▶ [Work instruction]: Two lines mark the range in the entries below: the one holding "(splitHead sep s')" and the one holding "(** [parseInt(m) ||". Set down those two and all lines between them, exactly.

(Beginning of Working data)

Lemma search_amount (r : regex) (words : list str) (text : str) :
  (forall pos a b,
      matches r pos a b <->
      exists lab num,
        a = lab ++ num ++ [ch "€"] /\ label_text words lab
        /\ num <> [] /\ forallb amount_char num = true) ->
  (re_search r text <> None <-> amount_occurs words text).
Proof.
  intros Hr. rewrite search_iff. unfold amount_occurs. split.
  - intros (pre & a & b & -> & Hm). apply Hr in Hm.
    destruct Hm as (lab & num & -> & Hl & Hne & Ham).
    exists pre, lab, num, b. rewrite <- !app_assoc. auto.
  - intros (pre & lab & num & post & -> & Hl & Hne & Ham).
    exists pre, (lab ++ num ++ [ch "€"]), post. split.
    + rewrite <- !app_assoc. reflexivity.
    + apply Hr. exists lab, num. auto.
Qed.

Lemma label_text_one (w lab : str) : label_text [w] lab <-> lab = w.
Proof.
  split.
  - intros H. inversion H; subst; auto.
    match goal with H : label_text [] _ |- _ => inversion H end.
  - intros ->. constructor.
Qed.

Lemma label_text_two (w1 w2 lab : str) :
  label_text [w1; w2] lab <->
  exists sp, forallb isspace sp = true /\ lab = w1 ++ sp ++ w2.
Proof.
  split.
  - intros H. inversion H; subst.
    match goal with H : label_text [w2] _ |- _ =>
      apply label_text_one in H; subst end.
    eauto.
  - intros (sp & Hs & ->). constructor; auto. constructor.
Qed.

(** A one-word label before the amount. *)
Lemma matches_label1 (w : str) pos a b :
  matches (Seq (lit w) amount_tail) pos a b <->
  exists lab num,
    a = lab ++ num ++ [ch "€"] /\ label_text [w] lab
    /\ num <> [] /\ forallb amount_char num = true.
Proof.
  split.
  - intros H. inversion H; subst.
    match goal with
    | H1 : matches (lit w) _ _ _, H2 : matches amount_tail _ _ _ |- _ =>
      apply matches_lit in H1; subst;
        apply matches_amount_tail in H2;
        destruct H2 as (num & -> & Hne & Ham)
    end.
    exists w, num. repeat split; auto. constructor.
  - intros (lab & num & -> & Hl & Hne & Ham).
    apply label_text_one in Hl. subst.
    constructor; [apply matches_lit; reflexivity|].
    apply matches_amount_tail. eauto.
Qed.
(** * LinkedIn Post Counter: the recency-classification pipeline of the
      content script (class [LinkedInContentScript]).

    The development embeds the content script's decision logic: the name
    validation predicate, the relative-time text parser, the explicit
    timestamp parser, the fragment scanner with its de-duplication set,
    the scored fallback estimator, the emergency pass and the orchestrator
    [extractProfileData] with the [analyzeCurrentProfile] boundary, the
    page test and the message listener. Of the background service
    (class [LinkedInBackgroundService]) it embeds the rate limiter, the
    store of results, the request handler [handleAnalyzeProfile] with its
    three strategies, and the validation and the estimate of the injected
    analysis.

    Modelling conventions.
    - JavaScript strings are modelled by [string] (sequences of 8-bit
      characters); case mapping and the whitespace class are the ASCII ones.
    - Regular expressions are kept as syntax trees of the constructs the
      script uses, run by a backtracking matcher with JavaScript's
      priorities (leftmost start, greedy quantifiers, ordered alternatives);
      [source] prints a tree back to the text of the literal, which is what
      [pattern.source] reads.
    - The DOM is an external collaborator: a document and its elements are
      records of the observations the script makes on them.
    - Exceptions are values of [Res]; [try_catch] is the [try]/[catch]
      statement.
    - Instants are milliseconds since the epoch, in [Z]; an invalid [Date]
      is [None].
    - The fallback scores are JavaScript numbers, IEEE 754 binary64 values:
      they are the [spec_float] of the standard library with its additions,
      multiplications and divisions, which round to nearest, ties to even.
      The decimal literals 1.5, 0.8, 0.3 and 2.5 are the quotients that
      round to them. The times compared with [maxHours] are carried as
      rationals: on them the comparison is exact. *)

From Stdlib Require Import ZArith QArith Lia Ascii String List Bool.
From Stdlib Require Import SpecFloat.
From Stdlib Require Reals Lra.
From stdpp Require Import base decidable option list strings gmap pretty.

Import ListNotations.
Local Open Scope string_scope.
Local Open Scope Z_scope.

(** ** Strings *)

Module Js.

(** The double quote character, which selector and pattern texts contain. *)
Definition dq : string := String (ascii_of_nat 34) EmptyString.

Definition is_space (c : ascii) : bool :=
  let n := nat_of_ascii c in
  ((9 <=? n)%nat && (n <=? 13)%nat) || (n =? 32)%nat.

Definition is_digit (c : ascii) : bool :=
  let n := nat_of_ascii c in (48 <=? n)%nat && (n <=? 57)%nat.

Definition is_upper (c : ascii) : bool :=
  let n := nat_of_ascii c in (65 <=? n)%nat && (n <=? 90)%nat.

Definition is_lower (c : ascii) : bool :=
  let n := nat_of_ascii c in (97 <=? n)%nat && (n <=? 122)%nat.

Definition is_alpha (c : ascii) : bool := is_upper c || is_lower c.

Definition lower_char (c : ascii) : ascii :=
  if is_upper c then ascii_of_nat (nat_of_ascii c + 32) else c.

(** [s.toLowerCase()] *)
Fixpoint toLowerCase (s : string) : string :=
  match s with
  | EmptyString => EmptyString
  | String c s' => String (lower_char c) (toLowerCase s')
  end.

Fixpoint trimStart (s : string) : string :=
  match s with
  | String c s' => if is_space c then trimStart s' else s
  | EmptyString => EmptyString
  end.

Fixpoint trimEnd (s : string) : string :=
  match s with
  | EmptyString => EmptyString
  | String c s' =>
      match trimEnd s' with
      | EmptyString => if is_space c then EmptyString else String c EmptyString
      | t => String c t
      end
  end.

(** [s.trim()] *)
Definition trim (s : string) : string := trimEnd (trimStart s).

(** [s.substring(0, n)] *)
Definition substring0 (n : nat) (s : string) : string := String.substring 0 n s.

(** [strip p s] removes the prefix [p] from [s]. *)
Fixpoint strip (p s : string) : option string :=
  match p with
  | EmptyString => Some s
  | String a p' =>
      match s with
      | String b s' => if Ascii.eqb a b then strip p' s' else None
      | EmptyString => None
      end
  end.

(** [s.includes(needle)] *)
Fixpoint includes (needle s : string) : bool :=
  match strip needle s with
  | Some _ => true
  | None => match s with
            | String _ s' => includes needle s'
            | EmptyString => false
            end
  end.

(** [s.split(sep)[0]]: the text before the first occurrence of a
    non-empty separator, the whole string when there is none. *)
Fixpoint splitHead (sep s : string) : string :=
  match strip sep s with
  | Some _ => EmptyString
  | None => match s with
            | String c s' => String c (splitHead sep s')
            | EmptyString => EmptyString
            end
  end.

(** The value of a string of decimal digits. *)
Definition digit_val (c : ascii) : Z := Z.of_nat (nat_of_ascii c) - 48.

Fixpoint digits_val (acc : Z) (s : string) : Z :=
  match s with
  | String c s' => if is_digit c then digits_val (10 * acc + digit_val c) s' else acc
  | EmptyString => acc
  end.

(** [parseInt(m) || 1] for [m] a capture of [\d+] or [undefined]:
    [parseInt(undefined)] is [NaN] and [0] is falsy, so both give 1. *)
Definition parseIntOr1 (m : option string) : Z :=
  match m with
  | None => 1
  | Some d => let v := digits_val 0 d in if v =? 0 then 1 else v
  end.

(End of Working data)
(Beginning of Working data)

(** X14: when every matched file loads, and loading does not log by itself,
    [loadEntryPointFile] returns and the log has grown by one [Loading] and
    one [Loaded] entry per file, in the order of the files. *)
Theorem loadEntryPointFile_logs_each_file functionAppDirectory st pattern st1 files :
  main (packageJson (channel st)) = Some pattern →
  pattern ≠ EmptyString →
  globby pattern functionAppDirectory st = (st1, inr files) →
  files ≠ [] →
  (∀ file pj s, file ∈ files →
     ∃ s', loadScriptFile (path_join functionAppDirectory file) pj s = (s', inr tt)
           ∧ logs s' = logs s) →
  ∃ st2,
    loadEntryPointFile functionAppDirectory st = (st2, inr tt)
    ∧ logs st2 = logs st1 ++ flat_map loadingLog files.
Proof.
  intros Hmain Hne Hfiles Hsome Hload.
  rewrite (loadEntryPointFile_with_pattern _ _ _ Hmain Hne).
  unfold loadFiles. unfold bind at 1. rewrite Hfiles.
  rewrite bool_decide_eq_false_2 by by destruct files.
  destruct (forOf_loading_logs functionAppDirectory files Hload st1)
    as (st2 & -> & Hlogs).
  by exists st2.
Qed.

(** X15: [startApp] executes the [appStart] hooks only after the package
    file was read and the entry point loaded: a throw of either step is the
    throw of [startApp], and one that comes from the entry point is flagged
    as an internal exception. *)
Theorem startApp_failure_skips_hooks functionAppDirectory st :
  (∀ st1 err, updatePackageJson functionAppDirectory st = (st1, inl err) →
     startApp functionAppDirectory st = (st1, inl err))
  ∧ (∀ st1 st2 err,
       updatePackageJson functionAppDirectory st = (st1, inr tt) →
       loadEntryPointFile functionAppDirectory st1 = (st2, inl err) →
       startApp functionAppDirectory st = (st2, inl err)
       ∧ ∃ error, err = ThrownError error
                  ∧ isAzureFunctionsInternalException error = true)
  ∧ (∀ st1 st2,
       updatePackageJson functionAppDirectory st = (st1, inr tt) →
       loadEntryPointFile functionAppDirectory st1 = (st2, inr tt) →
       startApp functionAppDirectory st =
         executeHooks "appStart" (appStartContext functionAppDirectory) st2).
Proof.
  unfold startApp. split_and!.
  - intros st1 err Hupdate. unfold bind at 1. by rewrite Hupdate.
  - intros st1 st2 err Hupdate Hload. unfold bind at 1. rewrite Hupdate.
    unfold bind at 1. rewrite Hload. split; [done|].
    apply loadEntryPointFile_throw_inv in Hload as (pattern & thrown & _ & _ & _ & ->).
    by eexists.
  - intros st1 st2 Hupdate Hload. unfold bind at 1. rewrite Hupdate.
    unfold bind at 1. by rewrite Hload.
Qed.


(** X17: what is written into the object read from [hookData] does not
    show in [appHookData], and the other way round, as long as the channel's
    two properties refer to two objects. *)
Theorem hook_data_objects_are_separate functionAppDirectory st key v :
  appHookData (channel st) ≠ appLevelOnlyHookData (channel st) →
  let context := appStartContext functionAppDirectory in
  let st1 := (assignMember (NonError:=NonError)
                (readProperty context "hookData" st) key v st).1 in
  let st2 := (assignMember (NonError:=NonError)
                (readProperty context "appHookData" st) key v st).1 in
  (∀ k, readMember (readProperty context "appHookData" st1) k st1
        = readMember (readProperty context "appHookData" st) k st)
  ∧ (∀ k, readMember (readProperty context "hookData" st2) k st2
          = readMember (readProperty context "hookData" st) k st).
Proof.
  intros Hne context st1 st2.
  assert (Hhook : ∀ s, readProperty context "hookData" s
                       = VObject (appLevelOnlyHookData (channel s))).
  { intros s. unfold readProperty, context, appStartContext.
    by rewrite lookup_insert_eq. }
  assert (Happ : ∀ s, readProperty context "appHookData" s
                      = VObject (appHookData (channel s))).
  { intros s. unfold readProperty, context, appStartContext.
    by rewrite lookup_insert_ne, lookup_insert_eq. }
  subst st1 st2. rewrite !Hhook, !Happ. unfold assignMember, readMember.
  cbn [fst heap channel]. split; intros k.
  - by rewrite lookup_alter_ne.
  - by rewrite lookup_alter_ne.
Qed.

(End of Working data)

▶ [Reply to the task]:
            | String c s' => String c (splitHead sep s')
            | EmptyString => EmptyString
            end
  end.

(** The value of a string of decimal digits. *)
Definition digit_val (c : ascii) : Z := Z.of_nat (nat_of_ascii c) - 48.

Fixpoint digits_val (acc : Z) (s : string) : Z :=
  match s with
  | String c s' => if is_digit c then digits_val (10 * acc + digit_val c) s' else acc
  | EmptyString => acc
  end.

(** [parseInt(m) || 1] for [m] a capture of [\d+] or [undefined]:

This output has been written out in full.